Innovation would be key, added James Walton, IGD's chief economist. "In the past, when people talked about innovation in food, we used to think NPD. But we're going to have to show innovation in every area of the industry, from raw materials to retail," he said.

Sixty-four per cent of retail executives thought innovation and differentiation would be the most important issues for retailers in the next five years, according to IGD research presented by senior business analyst Jonathan Gunz.

Speaking especially to international retailers, Gunz emphasised the need to incorporate regional practices in-store, citing the Chinese custom of choosing a live fish that is then killed at the counter. "Pick the right theme, right place, right time to innovate," he advised.

Successful businesses take risks, said Watkins. "The consumer takes risks by trying new products, so we should take risks with what we offer," he said, noting that the four dominant current consumer trends - health, ethics, convenience and premium - would not have been predicted by traditional market research.

The messages hit home with delegates. "Our food products have been affected by rising prices," admitted Liam Cunnah from Unilever's graduate scheme, "so we're feeling the effects", while Jenny Brown, public affairs assistant at the ACS, said: "It made me think about what qualities a team needs to work well."

Now they just have to put the advice into practice. five top tips

Improve stock repositioning: develop, then embrace, new technology to tailor product placement to individual stores. After promotions and price cuts, repositioning your stock is the best way to boost sales.

Adapt to restaurant trends: more people enjoy cooking at home . Quick, easy options that communicate authenticity will be successful, especially if they can be passed off as being made from scratch.

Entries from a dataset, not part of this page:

(* ===== verification/ValidateRun.v ===== *)
(** The operations of the validation lock ([ci-hub/lib/validate_lock.rs]): the lease
    engine at its own records, the run that survives termination signals, and the
    dispatch of its commands. *)

From stdpp Require Import gmap functions sorting.
From S2P Require Import Prelude Text LandRecords LandLease LandHost LandCensus LandLock LandRun.
From S2P Require Import ValidateLock.

Module VLock.

Definition DEFAULT_CHILD_DEADLINE_SECONDS : Z := 3600.
Definition REFUSED_EXIT_CODE : Z := 3.
Definition STALE_BASE_EXIT_CODE : Z := 3.

#[local] Existing Instance validation.

Section Operations.
Context {W : World} {P : LockPaths}.

(** ** The lease engine *)

Definition read_holder : M (option Validated.ValidateLockState) := LandLock.read_holder.
Definition write_holder : Validated.ValidateLockState -> M () := LandLock.write_holder.

Definition new_holder (agent : str) (kind : Kind) (target : str) (hold : Z)
    (reclaimed_from : option str) : M Validated.ValidateLockState :=
  LandLock.new_holder agent (kind, target) hold reclaimed_from.

Definition cleanup_verification (holder : option Validated.ValidateLockState) :
    M CleanupVerification := LandLock.cleanup_verification holder.
Definition require_no_cleanup (holder : option Validated.ValidateLockState) : M () :=
  LandLock.require_no_cleanup holder.

Definition try_acquire (agent : str) (kind : Kind) (target : str) (hold : Z) : M AcquireToken :=
  LandLock.try_acquire {| a_agent := agent; a_purpose := (kind, target); a_wait := 0; a_hold := hold |}.

Definition acquire (agent : str) (kind : Kind) (target : str) (wait hold : Z) : M Z :=
  LandLock.acquire {| a_agent := agent; a_purpose := (kind, target); a_wait := wait; a_hold := hold |}.

Definition renew (agent : str) (hold : Z) : M () := LandLock.renew agent hold.
Definition release (agent : str) : M (bool * option str) := LandLock.release agent.

Definition arm_run (agent : str) (kind : Kind) (target : str) : M () :=
  LandLock.arm_run agent (kind, target).
Definition transition_run_cleanup (agent : str) (kind : Kind) (target : str)
    (expected : Cleanup.CleanupPhase -> bool) (next : Cleanup.CleanupPhase) (cgroup : option str) :
    M () := LandLock.transition_run_cleanup agent (kind, target) expected next cgroup.
Definition publish_run (agent : str) (kind : Kind) (target : str) (gated : GatedChild) : M () :=
  LandLock.publish_run agent (kind, target) gated.
Definition clear_unstarted_run (agent : str) (kind : Kind) (target : str) : M () :=
  LandLock.clear_unstarted_run agent (kind, target).
Definition record_residuals (agent : str) (kind : Kind) (target : str) (pgid : Z)
    (capture : ResidualCapture) : M () :=
  LandLock.record_residuals agent (kind, target) pgid capture.
Definition begin_run_census (agent : str) (kind : Kind) (target : str) (gated : GatedChild) : M () :=
  LandLock.begin_run_census agent (kind, target) gated.
Definition clear_proven_run (agent : str) (kind : Kind) (target : str) (pgid : Z) : M () :=
  LandLock.clear_proven_run agent (kind, target) pgid.

(** The source builds the renewed record from the arguments, which are those of the
    holder once it has been compared with them ([holder_names_purpose]). *)
Definition renew_run_lease (agent : str) (kind : Kind) (target : str) (hold : Z) : M () :=
  LandLock.renew_run_lease agent (kind, target) hold.

Definition reclaim_dead : M Z := LandLock.reclaim_dead.
Definition census_orphaned_domain (args : CensusOrphanedDomainArgs) : M Z :=
  LandLock.census_orphaned_domain args.

(** ** The run *)

Inductive ChildOutcome : Type :=
| Exited (code signal : option Z)
| TimedOut
| Signalled (signal : Z)
| Uncertain.

(** The handlers record the first signal, which every poll looks at before the clock. *)
Definition install_termination_handlers : M () :=
  let* e := observe in
  match io e with Failed _ => throw Io | _ => ret () end.

Fixpoint supervise_loop (fuel : nat) (pgid deadline : Z) : M ChildOutcome :=
  match fuel with
  | O => spin
  | S fuel =>
      let* e := observe in
      match waited e with
      | LandHost.Exited code signal => ret (Exited code signal)
      | WaitFailed =>
          let* e := observe in
          ret (match waited e with
               | LandHost.Exited code signal => Exited code signal
               | Running | WaitFailed => Uncertain
               end)
      | Running =>
          let* e := observe in
          if negb (signalled e =? 0) then
            do* terminate_child_group pgid ;;
            ret (Signalled (signalled e))
          else
            let* e := observe in
            if deadline <=? instant e then
              do* terminate_child_group pgid ;;
              ret TimedOut
            else supervise_loop fuel pgid deadline
      end
  end.

Definition supervise_child (pgid deadline_secs : Z) : M ChildOutcome :=
  let* e := observe in
  supervise_loop polls pgid (instant e + deadline_secs * 1000).

Record RunArgs : Type := {
  r_agent : str; r_kind : Kind; r_target : str; r_no_wait : bool; r_wait : Z; r_hold : Z;
  r_child_deadline : Z; r_max : Z; r_skip_base_check : bool; r_child : list str }.

Definition finish_run (args : RunArgs) (gated : GatedChild) (outcome : ChildOutcome) : M Z :=
  let agent := r_agent args in let kind := r_kind args in let target := r_target args in
  do* begin_run_census agent kind target gated ;;
  let pgid := g_pgid gated in
  let* e := observe in
  let* capture := capture_and_freeze_residuals (self_pid e) in
  let* group := process_group_exists pgid in
  let domain_empty :=
    negb group && complete capture && match identities capture with [] => true | _ => false end in
  if negb domain_empty then
    do* record_residuals agent kind target pgid capture ;;
    throw CleanupQuarantined
  else
    do* clear_proven_run agent kind target pgid ;;
    let* _r := release agent in
    match outcome with
    | Exited code signal => ret (exit_status_code code signal)
    | TimedOut => ret CHILD_DEADLINE_EXIT_CODE
    | Signalled signal => ret (128 + signal)
    | Uncertain => throw InvalidState
    end.

(** With the lease and the owner record in place: arm, spawn, publish, open the gate. *)
Definition supervised (args : RunArgs) : M Z :=
  let agent := r_agent args in let kind := r_kind args in let target := r_target args in
  do* install_termination_handlers ;;
  do* arm_run agent kind target ;;
  let* gated := spawn_gated_child in
  match gated with
  | None =>
      do* clear_unstarted_run agent kind target ;;
      let* _r := release agent in
      throw Io
  | Some gated =>
      do* publish_run agent kind target gated ;;
      do* release_gate ;;
      let* outcome := supervise_child (g_pgid gated) (r_child_deadline args) in
      finish_run args gated outcome
  end.

(** [--no-wait] asks once; the answer is [None] when the lease was taken. *)
Definition admission (args : RunArgs) : M (option Z) :=
  if r_no_wait args then
    let* token := with_guard (try_acquire (r_agent args) (r_kind args) (r_target args) (r_hold args)) in
    match token with
    | Acquired | AcquiredReclaimed _ => ret None
    | Held _ _ | WaitTurn _ => ret (Some REFUSED_EXIT_CODE)
    end
  else
    let* status := acquire (r_agent args) (r_kind args) (r_target args) (r_wait args) (r_hold args) in
    ret (if negb (status =? 0) then Some status else None).

(** Once the head has been admitted. *)
Definition occupy (args : RunArgs) : M Z :=
  let wait_budget := if r_no_wait args then 0 else r_wait args in
  let* taken := anchor_take wait_budget in
  if negb taken then ret REFUSED_EXIT_CODE
  else
    let* foreign := foreign_box_claim in
    if foreign : bool then ret REFUSED_EXIT_CODE
    else
      let* refused := admission args in
      match refused with
      | Some status => ret status
      | None =>
          let* owned := attempt (with_guard write_current_process_owner) in
          match owned with
          | Err error =>
              let* _r := attempt (release (r_agent args)) in
              throw error
          | Ok _ => supervised args
          end
      end.

Definition run (args : RunArgs) : M Z :=
  match r_child args with
  | [] => throw EmptyChild
  | _ :: _ =>
      if r_child_deadline args =? 0 then throw UnboundedChildDeadline
      else
        do* from_result (reject_bad_max (r_max args)) ;;
        let* e := observe in
        match io e with
        | Failed _ => throw Io
        | _ =>
            let* admitted :=
              attempt (base_admission_check (r_target args) (r_kind args) (r_skip_base_check args)) in
            match admitted with
            | Err StaleBase => ret STALE_BASE_EXIT_CODE
            | Err other => throw other
            | Ok _ => occupy args
            end
        end
  end.

(** ** Commands *)

Record AcquireArgs : Type := {
  q_agent : str; q_kind : Kind; q_target : str; q_wait : Z; q_hold : Z; q_max : Z;
  q_skip_base_check : bool }.

(** [Status] and [AuthorityStatus] only print; the snapshot behind the latter is
    [ValidateLock.authority_status]. *)
Inductive ValidateLockCommand : Type :=
| Acquire (args : AcquireArgs)
| Renew (agent : str) (hold : Z)
| Release (agent : str)
| ReclaimDead
| CensusOrphanedDomain (args : CensusOrphanedDomainArgs)
| Run (args : RunArgs).

Definition consumes_meaningful_time (c : ValidateLockCommand) : bool :=
  match c with Acquire _ | Run _ => true | _ => false end.

Definition execute (c : ValidateLockCommand) : M Z :=
  match c with
  | Acquire args =>
      do* from_result (reject_bad_max (q_max args)) ;;
      do* base_admission_check (q_target args) (q_kind args) (q_skip_base_check args) ;;
      let* held := held_by_another in
      if held : bool then ret REFUSED_EXIT_CODE
      else
        let* foreign := foreign_box_claim in
        if foreign : bool then ret REFUSED_EXIT_CODE
        else acquire (q_agent args) (q_kind args) (q_target args) (q_wait args) (q_hold args)
  | Renew agent hold => do* renew agent hold ;; ret 0
  | Release agent => let* _r := release agent in ret 0
  | ReclaimDead => reclaim_dead
  | CensusOrphanedDomain args => census_orphaned_domain args
  | Run args => run args
  end.

End Operations.

End VLock.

Tailor your offerings for an ageing, wealthy population: accentuate health benefits and cut down on reams of on-pack information in unreadable tiny writing. Tone down colours and make sure products are easy to open, and available in smaller portions.

Increase interaction in-store: make sure you develop a rapport with the consumer. Whole Foods Market and retailtainment in Korean supermarkets engage consumers by making the shopping experience more fun.

Sustainability: don't make premature assumptions. New Zealand lamb producers claim they are more efficient than their British counterparts, offsetting the food miles involved, for instance. Saving rainforests from development sounds noble, but it's important to consider the impact on people's livelihoods.